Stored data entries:
+ + + +

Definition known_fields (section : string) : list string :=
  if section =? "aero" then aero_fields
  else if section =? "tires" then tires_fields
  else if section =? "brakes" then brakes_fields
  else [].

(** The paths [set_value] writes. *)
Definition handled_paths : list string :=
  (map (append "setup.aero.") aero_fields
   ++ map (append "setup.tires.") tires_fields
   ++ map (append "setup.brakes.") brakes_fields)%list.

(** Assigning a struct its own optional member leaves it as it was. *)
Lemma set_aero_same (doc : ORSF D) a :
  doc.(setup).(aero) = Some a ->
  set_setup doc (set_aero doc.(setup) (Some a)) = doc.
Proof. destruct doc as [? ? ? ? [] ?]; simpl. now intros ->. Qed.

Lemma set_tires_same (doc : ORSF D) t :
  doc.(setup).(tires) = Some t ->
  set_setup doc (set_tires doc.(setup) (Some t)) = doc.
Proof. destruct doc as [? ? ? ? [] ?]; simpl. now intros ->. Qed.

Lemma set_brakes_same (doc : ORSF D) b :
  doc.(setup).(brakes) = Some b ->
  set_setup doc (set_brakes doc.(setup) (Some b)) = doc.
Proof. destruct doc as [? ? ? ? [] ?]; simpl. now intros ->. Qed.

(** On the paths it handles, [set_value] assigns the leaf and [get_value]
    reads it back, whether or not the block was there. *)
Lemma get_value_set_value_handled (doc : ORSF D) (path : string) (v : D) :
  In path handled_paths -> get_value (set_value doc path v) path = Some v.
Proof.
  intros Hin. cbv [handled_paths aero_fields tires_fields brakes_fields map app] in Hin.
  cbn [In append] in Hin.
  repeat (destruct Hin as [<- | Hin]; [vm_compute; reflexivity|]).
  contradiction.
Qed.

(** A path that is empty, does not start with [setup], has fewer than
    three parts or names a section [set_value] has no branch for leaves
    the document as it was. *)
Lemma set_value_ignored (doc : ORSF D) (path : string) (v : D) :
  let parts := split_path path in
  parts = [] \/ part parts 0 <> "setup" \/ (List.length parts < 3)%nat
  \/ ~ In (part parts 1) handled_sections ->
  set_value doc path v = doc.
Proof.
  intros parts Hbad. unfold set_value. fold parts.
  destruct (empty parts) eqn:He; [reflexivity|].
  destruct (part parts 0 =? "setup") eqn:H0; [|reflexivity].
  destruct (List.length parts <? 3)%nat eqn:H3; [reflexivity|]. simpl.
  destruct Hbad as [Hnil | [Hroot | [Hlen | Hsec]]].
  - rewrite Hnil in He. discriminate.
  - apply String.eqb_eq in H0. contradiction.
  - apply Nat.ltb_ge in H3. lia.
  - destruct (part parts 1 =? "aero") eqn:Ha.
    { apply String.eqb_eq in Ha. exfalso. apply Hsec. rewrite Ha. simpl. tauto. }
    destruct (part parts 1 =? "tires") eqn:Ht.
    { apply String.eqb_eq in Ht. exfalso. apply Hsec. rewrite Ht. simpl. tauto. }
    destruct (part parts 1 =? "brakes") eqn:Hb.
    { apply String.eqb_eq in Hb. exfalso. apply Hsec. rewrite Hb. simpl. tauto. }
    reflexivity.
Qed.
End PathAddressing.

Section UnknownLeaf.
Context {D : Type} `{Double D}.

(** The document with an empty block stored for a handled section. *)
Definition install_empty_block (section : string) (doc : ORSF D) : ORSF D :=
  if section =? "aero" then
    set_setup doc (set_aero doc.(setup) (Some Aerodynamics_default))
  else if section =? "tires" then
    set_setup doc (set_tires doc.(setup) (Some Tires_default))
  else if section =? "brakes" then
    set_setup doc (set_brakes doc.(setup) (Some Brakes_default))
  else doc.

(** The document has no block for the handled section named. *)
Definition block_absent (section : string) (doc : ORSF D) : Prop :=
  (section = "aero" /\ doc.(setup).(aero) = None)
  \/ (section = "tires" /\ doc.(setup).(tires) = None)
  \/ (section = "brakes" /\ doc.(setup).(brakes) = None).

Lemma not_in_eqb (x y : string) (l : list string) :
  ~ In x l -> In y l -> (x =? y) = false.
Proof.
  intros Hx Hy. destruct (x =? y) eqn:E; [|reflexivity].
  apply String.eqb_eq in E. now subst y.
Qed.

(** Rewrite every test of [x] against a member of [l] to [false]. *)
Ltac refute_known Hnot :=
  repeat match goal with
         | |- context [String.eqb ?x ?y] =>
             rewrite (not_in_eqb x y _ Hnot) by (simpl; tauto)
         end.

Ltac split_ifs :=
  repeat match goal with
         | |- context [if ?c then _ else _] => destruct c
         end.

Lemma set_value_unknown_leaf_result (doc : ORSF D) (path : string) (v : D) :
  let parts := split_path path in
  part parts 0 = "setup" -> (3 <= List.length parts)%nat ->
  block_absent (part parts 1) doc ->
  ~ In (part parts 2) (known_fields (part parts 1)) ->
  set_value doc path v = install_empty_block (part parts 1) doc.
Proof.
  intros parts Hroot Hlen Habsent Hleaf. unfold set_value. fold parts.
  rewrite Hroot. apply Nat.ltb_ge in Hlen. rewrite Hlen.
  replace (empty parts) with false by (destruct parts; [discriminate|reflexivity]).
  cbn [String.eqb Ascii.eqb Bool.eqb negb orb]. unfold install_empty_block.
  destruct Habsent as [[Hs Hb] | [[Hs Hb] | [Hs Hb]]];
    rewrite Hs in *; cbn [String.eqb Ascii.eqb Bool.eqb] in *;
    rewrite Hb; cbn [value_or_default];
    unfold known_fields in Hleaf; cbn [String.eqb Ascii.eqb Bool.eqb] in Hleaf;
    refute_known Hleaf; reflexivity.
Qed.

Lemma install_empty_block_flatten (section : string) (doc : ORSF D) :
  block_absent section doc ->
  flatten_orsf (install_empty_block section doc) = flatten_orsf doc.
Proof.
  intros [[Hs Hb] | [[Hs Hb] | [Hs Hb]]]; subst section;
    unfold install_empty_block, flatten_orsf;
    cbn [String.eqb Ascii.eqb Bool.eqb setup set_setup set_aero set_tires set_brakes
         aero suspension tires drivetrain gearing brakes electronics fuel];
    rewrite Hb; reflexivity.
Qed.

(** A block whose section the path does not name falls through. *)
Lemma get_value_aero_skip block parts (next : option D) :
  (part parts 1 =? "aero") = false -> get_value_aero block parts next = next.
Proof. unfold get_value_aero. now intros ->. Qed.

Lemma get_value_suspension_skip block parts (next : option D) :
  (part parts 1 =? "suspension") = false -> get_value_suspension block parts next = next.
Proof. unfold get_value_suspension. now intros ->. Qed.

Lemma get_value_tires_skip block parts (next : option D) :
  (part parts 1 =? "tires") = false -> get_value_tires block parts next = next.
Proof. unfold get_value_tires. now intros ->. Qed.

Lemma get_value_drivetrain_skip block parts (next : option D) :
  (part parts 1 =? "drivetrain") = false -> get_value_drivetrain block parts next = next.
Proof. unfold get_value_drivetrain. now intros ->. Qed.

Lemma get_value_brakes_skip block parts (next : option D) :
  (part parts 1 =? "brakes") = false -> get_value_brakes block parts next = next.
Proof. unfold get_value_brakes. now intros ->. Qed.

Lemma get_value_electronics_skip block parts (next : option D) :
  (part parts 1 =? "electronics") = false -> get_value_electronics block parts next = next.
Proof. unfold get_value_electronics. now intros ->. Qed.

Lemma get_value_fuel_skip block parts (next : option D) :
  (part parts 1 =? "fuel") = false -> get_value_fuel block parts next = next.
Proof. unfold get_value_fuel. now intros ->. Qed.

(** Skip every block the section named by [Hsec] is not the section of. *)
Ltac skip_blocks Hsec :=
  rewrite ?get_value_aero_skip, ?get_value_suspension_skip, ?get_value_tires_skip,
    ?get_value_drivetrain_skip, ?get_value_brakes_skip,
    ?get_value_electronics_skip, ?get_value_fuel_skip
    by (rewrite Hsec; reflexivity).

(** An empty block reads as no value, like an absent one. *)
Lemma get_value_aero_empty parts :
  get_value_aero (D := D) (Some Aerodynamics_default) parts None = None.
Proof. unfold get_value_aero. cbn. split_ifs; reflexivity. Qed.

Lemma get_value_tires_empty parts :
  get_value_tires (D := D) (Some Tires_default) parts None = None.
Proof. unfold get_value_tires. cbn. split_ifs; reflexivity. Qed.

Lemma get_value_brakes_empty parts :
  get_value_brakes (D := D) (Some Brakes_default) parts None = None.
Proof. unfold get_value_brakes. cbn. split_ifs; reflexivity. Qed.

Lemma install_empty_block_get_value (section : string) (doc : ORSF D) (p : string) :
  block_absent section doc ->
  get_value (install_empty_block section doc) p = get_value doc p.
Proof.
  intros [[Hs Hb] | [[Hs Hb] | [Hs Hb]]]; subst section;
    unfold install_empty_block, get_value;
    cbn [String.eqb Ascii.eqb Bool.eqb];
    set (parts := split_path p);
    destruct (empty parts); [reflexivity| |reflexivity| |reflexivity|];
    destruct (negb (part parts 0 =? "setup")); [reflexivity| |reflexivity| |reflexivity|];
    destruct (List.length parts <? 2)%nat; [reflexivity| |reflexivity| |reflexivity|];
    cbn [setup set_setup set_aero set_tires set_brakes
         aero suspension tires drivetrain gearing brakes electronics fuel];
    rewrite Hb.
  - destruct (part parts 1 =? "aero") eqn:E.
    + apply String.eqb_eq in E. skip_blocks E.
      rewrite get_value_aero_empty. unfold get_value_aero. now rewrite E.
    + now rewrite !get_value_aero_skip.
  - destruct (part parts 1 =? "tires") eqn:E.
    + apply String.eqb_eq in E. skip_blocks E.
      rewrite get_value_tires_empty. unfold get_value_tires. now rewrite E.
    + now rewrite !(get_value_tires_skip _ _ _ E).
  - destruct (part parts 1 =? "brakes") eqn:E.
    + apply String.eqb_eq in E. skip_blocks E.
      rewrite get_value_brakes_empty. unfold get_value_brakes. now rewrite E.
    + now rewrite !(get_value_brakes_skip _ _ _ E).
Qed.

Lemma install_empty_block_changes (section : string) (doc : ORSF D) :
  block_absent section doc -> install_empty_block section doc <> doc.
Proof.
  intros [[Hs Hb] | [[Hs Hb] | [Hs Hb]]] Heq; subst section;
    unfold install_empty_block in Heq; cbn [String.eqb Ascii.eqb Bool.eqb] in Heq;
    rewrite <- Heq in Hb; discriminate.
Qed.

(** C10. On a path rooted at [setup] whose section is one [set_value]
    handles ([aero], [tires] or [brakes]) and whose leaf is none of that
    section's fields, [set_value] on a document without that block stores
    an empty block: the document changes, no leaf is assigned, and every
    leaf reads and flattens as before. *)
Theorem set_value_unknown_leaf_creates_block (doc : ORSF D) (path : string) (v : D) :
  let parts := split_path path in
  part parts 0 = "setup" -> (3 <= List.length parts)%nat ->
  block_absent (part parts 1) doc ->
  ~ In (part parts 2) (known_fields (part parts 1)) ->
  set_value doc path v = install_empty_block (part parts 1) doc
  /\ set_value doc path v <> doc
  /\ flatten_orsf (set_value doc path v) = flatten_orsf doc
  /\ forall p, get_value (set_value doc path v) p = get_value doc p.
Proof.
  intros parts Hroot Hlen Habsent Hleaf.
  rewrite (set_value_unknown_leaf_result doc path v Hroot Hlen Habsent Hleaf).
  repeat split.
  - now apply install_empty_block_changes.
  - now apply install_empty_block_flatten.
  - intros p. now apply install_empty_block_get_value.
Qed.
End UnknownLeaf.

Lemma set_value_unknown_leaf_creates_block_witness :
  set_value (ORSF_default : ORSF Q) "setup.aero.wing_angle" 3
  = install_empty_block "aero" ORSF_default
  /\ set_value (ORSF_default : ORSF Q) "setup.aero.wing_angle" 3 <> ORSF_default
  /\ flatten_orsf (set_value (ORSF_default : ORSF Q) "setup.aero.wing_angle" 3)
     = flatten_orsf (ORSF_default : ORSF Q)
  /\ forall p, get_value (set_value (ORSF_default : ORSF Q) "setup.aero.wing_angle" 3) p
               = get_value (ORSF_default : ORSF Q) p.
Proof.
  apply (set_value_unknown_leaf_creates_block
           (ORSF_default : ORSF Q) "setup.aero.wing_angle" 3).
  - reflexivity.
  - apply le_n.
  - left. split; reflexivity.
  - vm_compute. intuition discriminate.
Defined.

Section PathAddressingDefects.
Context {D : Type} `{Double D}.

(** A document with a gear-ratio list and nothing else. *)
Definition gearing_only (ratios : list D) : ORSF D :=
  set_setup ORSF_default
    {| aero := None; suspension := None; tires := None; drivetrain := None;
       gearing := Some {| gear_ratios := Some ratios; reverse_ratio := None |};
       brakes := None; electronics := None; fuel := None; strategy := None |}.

+ + + +

* [To do]:
Return a copy of each line in the entries that carries the string "Hbad".

* [Solution for this exercise]:
  intros parts Hbad. unfold set_value. fold parts.
  destruct Hbad as [Hnil | [Hroot | [Hlen | Hsec]]].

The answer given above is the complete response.